Bone marrow neutrophils (2 × 106) were cultured in 200 µl of PBS with 100 µM PMA (Sigma-Aldrich) stimulation at room temperature. After 2 h of incubation at room temperature, 400 µl of methanol was added into the culture to quench the responses. Unstimulated neutrophils were used as a control group, and PBS alone was used for background signal detection. For detection of prostanoids from whole lymph nodes, popliteal lymph nodes were harvested from wild-type C57B/L or G-CSFR−/− mice at 2 h after immunization with 10 nmol OVA/CFA. Lymph nodes were homogenized in 500 µl PBS, and 200 µl methanol was added to quench the responses. Triplicates of each sample group were examined at the Metabolomics Core Facility of Washington University.

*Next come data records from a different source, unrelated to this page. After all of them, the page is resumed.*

(** Python's builtin [max(0, v)]: starts from 0 and takes [v] when [v > 0]. *)
Definition py_max0 (v : float) : float :=
  if F.gtb v F.zero then v else F.zero.

(** ** [collections.deque(maxlen=n)] *)

(** [d.append(v)]: the element is added on the right and, when the bound is
    exceeded, one element is removed on the left. *)
Definition deque_append {A} (maxlen : nat) (d : list A) (v : A) : list A :=
  let d' := d ++ [v] in
  if (maxlen <? length d')%nat then drop 1 d' else d'.

(** ** Configuration *)

Definition INLET_STREAM : string := "Inlet".
Definition OUTLET_STREAM : string := "Outlet".
Definition MAX_POINTS : nat := 1200.
Definition UPDATE_MS : Z := 500.

(** Paths are kept as the list of components given to [os.path.join]. *)
Definition path := list string.

(** ** The outside world *)

Inductive outcome (A : Type) : Type :=
| Returns (a : A)
| Raises (msg : string).
Arguments Returns {A} a.
Arguments Raises {A} msg.

(** The automation calls the program makes.  A stream object is identified by
    the name it was resolved with. *)
Inductive com_call :=
| Dispatch (progid : string)        (* win32com.client.Dispatch(progid) *)
| SetAppVisible                     (* app.Visible = True *)
| SimulationCases_Open (p : path)   (* app.SimulationCases.Open(p) *)
| SetSimVisible                     (* sim.Visible = 1 *)
| Flowsheet                         (* sim.Flowsheet *)
| MaterialStreams_Item (name : string)
| PressureValue (name : string)     (* float(stream.PressureValue) *)
| GetTime                           (* float(sim.Solver.Integrator.GetTime()) *)
| SetIsRunning (v : Z).             (* sim.Solver.Integrator.IsRunning = v *)

#[global] Instance com_call_eq_dec : EqDecision com_call.
Proof. unfold path. solve_decision. Defined.

Record World := {
  platform : string;                (* sys.platform *)
  win32com : bool;                  (* import win32com.client succeeded *)
  BASE_PATH : string;
  numpy : numpy_promotion;
  winfo0 : Z * Z;                   (* canvas size seen by the first layout *)
  png0 : bool;                      (* os.path.exists(IMAGE_PATH), then *)
  (** the answer of the server to the n-th call: [None] when the call
      returns, [Some msg] when it raises an exception with [str(e) = msg] *)
  com_step : nat -> com_call -> option string;
  (** the same for calls that read a number; [Raises] covers a failing call
      as well as a failing [float(...)] *)
  com_read : nat -> com_call -> outcome float
}.

Definition SIM_PATH (w : World) : path :=
  [BASE_PATH w; "assets"; "Arbitrary_Unit.usc"].
Definition IMAGE_PATH (w : World) : path :=
  [BASE_PATH w; "assets"; "compressor_map.png"].

(** ** Effects and the Tk runtime *)

(** An argument of [print]: a string, or a path built by [os.path.join]. *)
Inductive printed :=
| text (s : string)
| joined (p : path).

Inductive effect :=
| print (args : list printed)
| Com (c : com_call)
| showerror (title msg : string)
| showinfo (title msg : string)
| Tk (title : string)                          (* the main window *)
| Toplevel (k : nat) (title : string)          (* chart window k *)
| set_xlim (k : nat) (lo hi : float)
| set_ylim (k : nat) (lo hi : float)
| set_data (k : nat) (xs ys : list float)
| draw_idle (k : nat)
| after (k : nat) (ms : Z) (id : nat)          (* self.after(ms, self._update) *)
| after_cancel (id : nat)
| destroy (k : nat)
| callback_exception (msg : string).           (* Tk reports it and goes on *)

Record Sys := {
  trace : list effect;
  ncom : nat;                       (* automation calls made so far *)
  timers : gmap nat nat;            (* pending after-callback id -> window *)
  next_after : nat
}.

Definition emit (e : effect) (s : Sys) : Sys :=
  {| trace := trace s ++ [e]; ncom := ncom s;
     timers := timers s; next_after := next_after s |}.
(** [None]: the event cannot happen in [w] (the worker is busy or has
    ended, the queue is empty, or the caller of [put] is blocked). *)
Definition step (w : World) (e : Event) : option World :=
  match e with
  | Submit frame now =>
      match _enqueue (sys w) frame now with
      | Some s => Some {| sys := s; in_flight := in_flight w;
                          calls := calls w; worker_alive := worker_alive w |}
      | None => None
      end
  | WorkerGet encoded now =>
      if worker_alive w then
        match in_flight w, Queue_get (queue (sys w)) with
        | None, Some (frame, q) =>
            let s := set_queue (sys w) q in
            match encoded with
            | Ok true =>
                Some {| sys := s; in_flight := Some frame;
                        calls := calls w ++ [now]; worker_alive := true |}
            | Ok false =>
                Some {| sys := s; in_flight := None; calls := calls w;
                        worker_alive := true |}
            | Raise _ =>
                Some {| sys := s; in_flight := None; calls := calls w;
                        worker_alive := false |}
            end
        | _, _ => None
        end
      else None
  | WorkerDone post now =>
      match in_flight w with
      | Some frame =>
          match _infer (sys w) frame (Ok true) post now with
          | Ok s => Some {| sys := s; in_flight := None; calls := calls w;
                            worker_alive := worker_alive w |}
          | Raise _ => None
          end
      | None => None
      end
  end.

Fixpoint run (w : World) (es : list Event) : option World :=
  match es with
  | [] => Some w
  | e :: rest =>
      match step w e with
      | Some w' => run w' rest
      | None => None
      end
  end.

Definition World_init (c : Config) : World :=
  {| sys := __init__ c; in_flight := None; calls := [];
     worker_alive := true |}.

(** The clock does not go back along a trace. *)
Fixpoint chronological (es : list Event) : bool :=
  match es with
  | e1 :: ((e2 :: _) as rest) =>
      ((event_time e1 <=? event_time e2)%float && chronological rest)%bool
  | _ => true
  end.

(** Every two consecutive requests are at least [interval] apart. *)
Fixpoint spaced (interval : float) (ts : list float) : bool :=
  match ts with
  | t1 :: ((t2 :: _) as rest) =>
      (negb (t2 - t1 <? interval)%float && spaced interval rest)%bool
  | _ => true
  end.

(** ** The loop of [_process_frames], beside the worker

    [_display] draws on a window and reads the keyboard through OpenCV; it
    is a parameter of the loop, called when the system is not headless. *)

Inductive Outcome (A : Type) : Type :=
  | Went (a : A)
  | Blocked
  | Threw (e : exn)
  | Disabled.
Arguments Went {A} a.
Arguments Blocked {A}.
Arguments Threw {A} e.
Arguments Disabled {A}.

(** What one iteration reads from outside: the frame [_capture] returns
    ([None] when the capture fails), the clock [_enqueue] reads and the
    clock [_update_access] reads. *)
Record Capture : Type := {
  captured : option Frame;
  enqueue_clock : float;
  update_clock : float
}.

Definition set_running (self : MaskAccessSystem) (v : bool) :=
  {| cfg := cfg self; predictions := predictions self;
     last_infer := last_infer self;
     last_state := last_state self; mask_start := mask_start self;
     access_granted := access_granted self; running := v;
     queue := queue self; log := log self |}.

Section ProcessFrames.

Variable _display : MaskAccessSystem -> Frame -> result MaskAccessSystem.

(** The body of the [while self.running] loop, from [frame = self._capture()]
    on. Beside the system and [frame_idx] it returns the call of [_enqueue]
    it made, if any, as a [Submit] event. *)
Definition process_frame (self : MaskAccessSystem) (frame_idx : Z)
    (cap : Capture) : Outcome (MaskAccessSystem * Z * list Event) :=
  match captured cap with
  | None => Went (self, frame_idx, [])
  | Some frame =>
      let frame_idx := frame_idx + 1 in
      if frame_skip (cfg self) =? 0 then Threw ZeroDivisionError
      else
        let offer := frame_idx mod frame_skip (cfg self) =? 0 in
        match (if offer then _enqueue self frame (enqueue_clock cap)
               else Some self) with
        | None => Blocked
        | Some self1 =>
            match _update_access self1 (update_clock cap) with
            | Raise e => Threw e
            | Ok self2 =>
                let offered :=
                  if offer then [Submit frame (enqueue_clock cap)] else [] in
                if headless (cfg self2) then Went (self2, frame_idx, offered)
                else match _display self2 frame with
                     | Ok self3 => Went (self3, frame_idx, offered)
                     | Raise e => Threw e
                     end
            end
        end
  end.

(** The thread of [_process_frames], the worker and the caller that clears
    [running], interleaved: the world of the hand-off, the counter
    [frame_idx] and the calls of [_enqueue] made so far. *)
Record LoopState : Type := {
  world : World;
  frame_idx : Z;
  offered : list Event
}.
(** The body of the [try] block of [processFiles] for one file: the
    materials it pushes onto [newMaterials]. *)
Definition process_file (isCloudConfigured : bool) (h : Handles) (file : File)
    (amb : Ambient) : M World (list LearningMaterial) :=
  if isCloudConfigured then
    (* Cloud Upload *)
    downloadURL ← uploadFileToCloud h file (url amb);
    let materialData :=
      {| m_id := "temp_" +:+ pretty (now amb); m_name := file_name file;
         m_type := type_of_file file; m_content := downloadURL;
         m_mimeType := Some (file_type file); m_isAnalyzed := Some false |} in
    addMaterialToCloud h (material_data materialData) (docId amb);;
    mret [materialData]
  else
    (* Local Save *)
    if (15 * 1024 * 1024 <? file_size file)%N then
      modify (alert (TooLargeForLocal (file_name file)));;
      mret []
    else
      base64Content ← (match dataURL amb with Some c => mret c | None => throw end);
      let materialData :=
        {| m_id := pretty (now amb) +:+ random amb; m_name := file_name file;
           m_type := type_of_file file; m_content := base64Content;
           m_mimeType := Some (file_type file); m_isAnalyzed := Some false |} in
      saveMaterialToLocalDB materialData (stored amb);;
      modify (setMaterials (fun prev => materialData :: prev));;
      mret [materialData].

(** The [for (const file of files)] loop with its [hasError] and
    [newMaterials] variables. *)
Fixpoint process_loop (isCloudConfigured : bool) (h : Handles)
    (files : list (File * Ambient)) (hasError : bool)
    (newMaterials : list LearningMaterial)
    : M World (bool * list LearningMaterial) :=
  match files with
  | [] => mret (hasError, newMaterials)
  | (file, amb) :: rest =>
      '(failed, pushed) ← try_catch
            (pushed ← process_file isCloudConfigured h file amb; mret (false, pushed))
            (modify (console_error ErrorSavingFileLog);; mret (true, []));
      process_loop isCloudConfigured h rest (hasError || failed) (newMaterials ++ pushed)
  end.

(** [processFiles]; [materials] is the state the closure captured. *)
Definition processFiles (isCloudConfigured : bool) (h : Handles) (fate : Fate)
    (materials : list LearningMaterial) (activeAssignmentTopic : option string)
    (files : list (File * Ambient)) (isAssignment : bool) : M World unit :=
  modify (setSaveStatus saving);;
  '(hasError, newMaterials) ← process_loop isCloudConfigured h files false [];
  modify (setSaveStatus (if hasError : bool then error else saved));;
  match activeAssignmentTopic with
  | Some topic =>
      when (isAssignment && negb (String.eqb topic "") && bool_decide (topic ∈ TOPICS))
        (detached (handleAssignmentSubmission isCloudConfigured h fate materials newMaterials))
  | None => mret tt
  end.

(** [removeMaterial] *)
Definition removeMaterial (isCloudConfigured : bool) (h : Handles) (fate : Fate)
    (id contentUrl : string) (confirmed : bool) : M World unit :=
  when confirmed
    (try_catch
       (if isCloudConfigured then
          deleteMaterialFromCloud h id (Some contentUrl)
            (docDeleted fate id) (blobDeleted fate contentUrl)
        else
          deleteMaterialFromLocalDB id (deletes fate id);;
          modify (setMaterials (List.filter (fun m => negb (String.eqb (m_id m) id)))))
       (modify (console_error FailedToDeleteLog);;
        modify (alert DeleteFailed))).

(** The component's [isCloudConfigured] state: [false] until the
    mount effect has stored [isFirebaseConfigured()]. *)
Definition isCloudConfigured (apiKey : string) (mounted : bool) : bool :=
  if mounted then isFirebaseConfigured apiKey else false.

(** The events of the component. *)
Inductive Event : Type :=
  | Upload (files : list (File * Ambient)) (isAssignment : bool)
      (activeAssignmentTopic : option string)
  | Remove (id contentUrl : string) (confirmed : bool)
  | Send
  | TopicLearn
  | ResetProgress (confirmed clearFiles opened : bool).
(** The retrieval of the Q&A route: at most five rows, each a member of
    the notebook with an embedding, in ascending distance, and no member
    left out is nearer than a retrieved one. *)
Lemma ranked_members_spec (env : Services) (d : Db) (q : vector) (id : Z) :
  let ranked := ranked_members env d q id in
  let rest := skipn 5 (Sql.order_by nearer
                         (with_distance env q (notebook_members d id))) in
  (List.length ranked <= 5)%nat
  /\ (forall dist doc,
        In (dist, doc) ranked ->
        In doc (documents d) /\ In (id, doc_id doc) (notebook_documents d)
        /\ exists emb, doc_embedding doc = Some emb
                       /\ dist = cosine_distance env emb q)
  /\ StronglySorted (fun a b => (fst a <= fst b)%Q) ranked
  /\ Permutation (ranked ++ rest) (with_distance env q (notebook_members d id))
  /\ (forall a b, In a ranked -> In b rest -> (fst a <= fst b)%Q)
  /\ (rest <> [] -> List.length ranked = 5%nat).
Proof.
  unfold ranked_members, Sql.limit.
  set (eligible := with_distance env q (notebook_members d id)).
  set (sorted := Sql.order_by nearer eligible).
  pose proof (order_by_sorted nearer nearer_total nearer_trans eligible) as Hs.
  fold sorted in Hs.
  destruct (sorted_firstn_skipn nearer 5 sorted Hs) as (Hfirst & Hcross).
  cbv zeta. repeat split.
  - apply firstn_le_length.
  - apply In_firstn in H. apply order_by_In in H.
    apply with_distance_In in H. destruct H as (Hm & _).
    now apply notebook_members_In in Hm.
  - apply In_firstn in H. apply order_by_In in H.
    apply with_distance_In in H. destruct H as (Hm & _).
    now apply notebook_members_In in Hm.
  - apply In_firstn in H. apply order_by_In in H.
    apply with_distance_In in H. now destruct H as (_ & H).
  - eapply StronglySorted_weaken; [|exact Hfirst].
    intros a b. unfold nearer. now rewrite Qle_bool_iff.
  - rewrite firstn_skipn. apply order_by_perm.
  - intros a b Ha Hb. specialize (Hcross a b Ha Hb).
    unfold nearer in Hcross. now apply Qle_bool_iff.
  - intros Hrest. rewrite length_firstn.
    destruct (Nat.le_gt_cases (List.length sorted) 5) as [Hle|Hgt]; [|lia].
    apply skipn_all_iff in Hle. contradiction.
Qed.

(** Every member of the notebook that has an embedding is retrieved,
    unless five rows at least as near were. *)
Lemma ranked_members_complete (env : Services) (d : Db) (q : vector) (id : Z)
      (doc : Document) (emb : vector) :
  In doc (documents d) ->
  In (id, doc_id doc) (notebook_documents d) ->
  doc_embedding doc = Some emb ->
  In (cosine_distance env emb q, doc) (ranked_members env d q id)
  \/ (List.length (ranked_members env d q id) = 5%nat
      /\ forall a, In a (ranked_members env d q id) ->
                   (fst a <= cosine_distance env emb q)%Q).
Proof.
  intros Hdoc Hpair Hemb.
  destruct (ranked_members_spec env d q id)
    as (_ & _ & _ & Hperm & Hcross & Hfull).
  assert (Hin : In (cosine_distance env emb q, doc)
                   (with_distance env q (notebook_members d id))).
  { apply with_distance_In. split.
    - apply notebook_members_In. now split.
    - now exists emb. }
  apply (Permutation_in _ (Permutation_sym Hperm)) in Hin.
  apply in_app_or in Hin. destruct Hin as [Hin|Hin]; [now left|].
  right. split.
  - apply Hfull. intros Hnil. rewrite Hnil in Hin. contradiction.
  - intros a Ha. exact (Hcross a _ Ha Hin).
Qed.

All measurements were presented as mean ± SD. Statistical analysis was processed by Mann-Whitney testing using Prism 6 software (GraphPad). In all figures, statistical significance of p-values are indicated with asterisks: *, P < 0.05; **, P < 0.01; ***, P < 0.001. All experimental results were done at least twice, and in most instances four times.
We thank Katherine Frederick for mouse husbandry and Dr. Brian Edelson for helpful discussions. We also thank Dr. Bill Stenson for providing COX-1−/− and COX-2−/− mice and Dr. Daniel Link for providing G-CSFR−/− mice.
This study was supported by National Institutes of Health grant NIAID AI024742.
The authors have no conflicts of financial interests.